Após uma longa e difícil viagem, nossos viajantes se viram ancorados diante da Península de Iucatã. As portas do navio de cruzeiro começaram a se abrir, como a boca gigante de um monstro marinho, enquanto os primeiros raios do sol mexicano escaldante penetravam o porão de carga. Com espírito aventureiro, a Pimenta e o Sal partiram da costa.
"Você acha que ainda vamos conseguir voltar para casa?" perguntou o Sal à sua companheira de viagem.
"Acho que vamos dar um jeito", pensou a Pimenta, animada com a ideia de mais uma oportunidade de explorar um novo lugar na Terra.
Eles conheciam o México como uma terra de celebrações e boa comida, o que os incentivava a buscar novos sabores e amizades. Ainda assim, faltavam alguns quilômetros da costa até a cidade mais próxima. Como nenhum meio de transporte aparecia no horizonte, decidiram seguir a pé.

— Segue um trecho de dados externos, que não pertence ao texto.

(** The raw relay closes nothing when one direction ends, so that the upstream is never told
    that the client has gone: when the client has ended and the upstream waits for more, no
    goroutine can move, neither connection is closed, and both last until the upstream
    acts on its own. *)
Theorem raw_relay_never_tells l t :
  acts relayRawTCP l opened = Some t → up t = Finished → down t = Reading →
  unread (upstream t) = [] → ended (upstream t) = false → broken (upstream t) = false →
  (∀ a, internal a = true → act relayRawTCP a t = None) ∧ closed (client t) = false ∧ closed (upstream t) = false.
Proof.
  intros Hr Hu Hd Hun He Hb.
  assert (Hc : closed (client t) = false ∧ closed (upstream t) = false).
  { by apply (acts_invariant CloseNone (λ t, closed (client t) = false ∧ closed (upstream t) = false) l opened); [apply none_closes|..]. }
  split; [|done]. destruct Hc as [Hc1 Hc2]. intros a Hi.
  destruct a as [[] n|[]|[]|[] n|[]|d bs|d|d|d more]; try done; cbn; rewrite ?Hu, ?Hd; try done.
  - rewrite Hun. destruct n; [by rewrite Hc2|]. by rewrite andb_false_r.
  - unfold no_more. by rewrite Hc2, Hb, He.
Qed.

(** * Witnesses *)

Definition question : list byte := [x68; x69]%byte.

(** The client asks and ends, the upstream gets the question. *)
Definition asked : list action := [PeerSends Up question; PeerEnds Up; Reads Up 2; Writes Up; ReadEnds Up; Leaves Up].

(** What is left of it, and that of a question answered too late. *)
Definition leaving : list action := [ReadEnds Down; Leaves Down].
Definition answered : list action := [PeerSends Down question; PeerEnds Down; ReadEnds Down; Leaves Down].

Lemma tunnel_ends_witness :
  ∃ t t', acts directTunnel asked opened = Some t ∧ acts directTunnel leaving t = Some t' ∧ (2 <= steps_left t)%nat ∧ done_copying t' = true.
Proof.
  eexists _, _. split; [vm_compute; reflexivity|]. split; [vm_compute; reflexivity|]. split; [|reflexivity].
  refine (proj1 (tunnel_ends directTunnel asked _ leaving _ _ eq_refl eq_refl eq_refl _)); [done|by repeat constructor].
Defined.

(** The client has sent the first byte of its question with its request, and the GAS proxy the
    first of its greeting with its answer. *)
Definition early_question : list action := [PeerSends Up [x69]%byte; PeerEnds Up; Reads Up 1; Writes Up; Reads Up 1; Writes Up; ReadEnds Up; Leaves Up; PeerSends Down [x69]%byte].

Lemma tunnel_delivers_witness :
  ∃ t, acts handleGASConnect early_question (start GASConnect [x68]%byte [x68]%byte) = Some t ∧ sent (client t) = question ∧ got (upstream t) = question ∧
    sent (upstream t) = question ∧ ∃ passed, question = [x68]%byte ++ passed ∧ got (client t) `prefix_of` passed.
Proof.
  eexists. split; [vm_compute; reflexivity|]. split; [reflexivity|]. split.
  - destruct (tunnel_delivers GASConnect [x68]%byte [x68]%byte early_question _ Up eq_refl) as (_ & passed & Hs & _ & _ & Hg).
    destruct (Hg eq_refl eq_refl eq_refl eq_refl) as [_ Hg']. exact (eq_trans Hg' (eq_sym Hs)).
  - split; [reflexivity|]. destruct (tunnel_delivers GASConnect [x68]%byte [x68]%byte early_question _ Down eq_refl) as (_ & passed & Hs & Hp & _).
    exists passed. by split.
Defined.

Lemma half_close_cuts_answer_witness :
  ∃ t t', acts directTunnel asked opened = Some t ∧ acts directTunnel answered t = Some t' ∧ sent (upstream t') = question ∧ got (client t') = [].
Proof.
  eexists _, _. split; [vm_compute; reflexivity|]. split; [vm_compute; reflexivity|]. split; [reflexivity|].
  refine (half_close_cuts_answer directTunnel asked _ answered _ _ eq_refl eq_refl eq_refl eq_refl). done.
Defined.

Lemma raw_relay_never_tells_witness :
  ∃ t, acts relayRawTCP asked opened = Some t ∧ got (upstream t) = question ∧ closed (upstream t) = false ∧ ∀ a, internal a = true → act relayRawTCP a t = None.
Proof.
  eexists. split; [vm_compute; reflexivity|]. split; [reflexivity|].
  destruct (raw_relay_never_tells asked _ eq_refl eq_refl eq_refl eq_refl eq_refl eq_refl) as (H & _ & Hc). split; [exact Hc|exact H].
Defined.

Pelo caminho, admiraram as árvores paineiras, comuns neste paraíso tropical. As iguanas, tomando sol, apenas movendo o rabo preguiçosamente ou levantando a cabeça de vez em quando, não tinham pressa de sair dali com aquele calor. Sob o sol tropical, a temperaturasubia, e parecia que tudo estava em ritmo lento no calor. As serpentes jaziam quase imóveis, praticamente se camuflando com o ambiente. Só as caudas denunciavam sua presença. Os passos dos nossos aventureiros ficavam mais lentos quanto mais avançavam para o interior.
"Não aguento dar mais um passo", queixou-se o Sal. "Estou com sede."
A Pimenta sentia o mesmo. Nenhum dos dois pensara em levar água para a viagem. Parando por um momento, a Pimenta olhou ao redor, enquanto caminhavam por uma trilha aberta na selva verde, na esperança de avistar o contorno de uma cidade ao longe.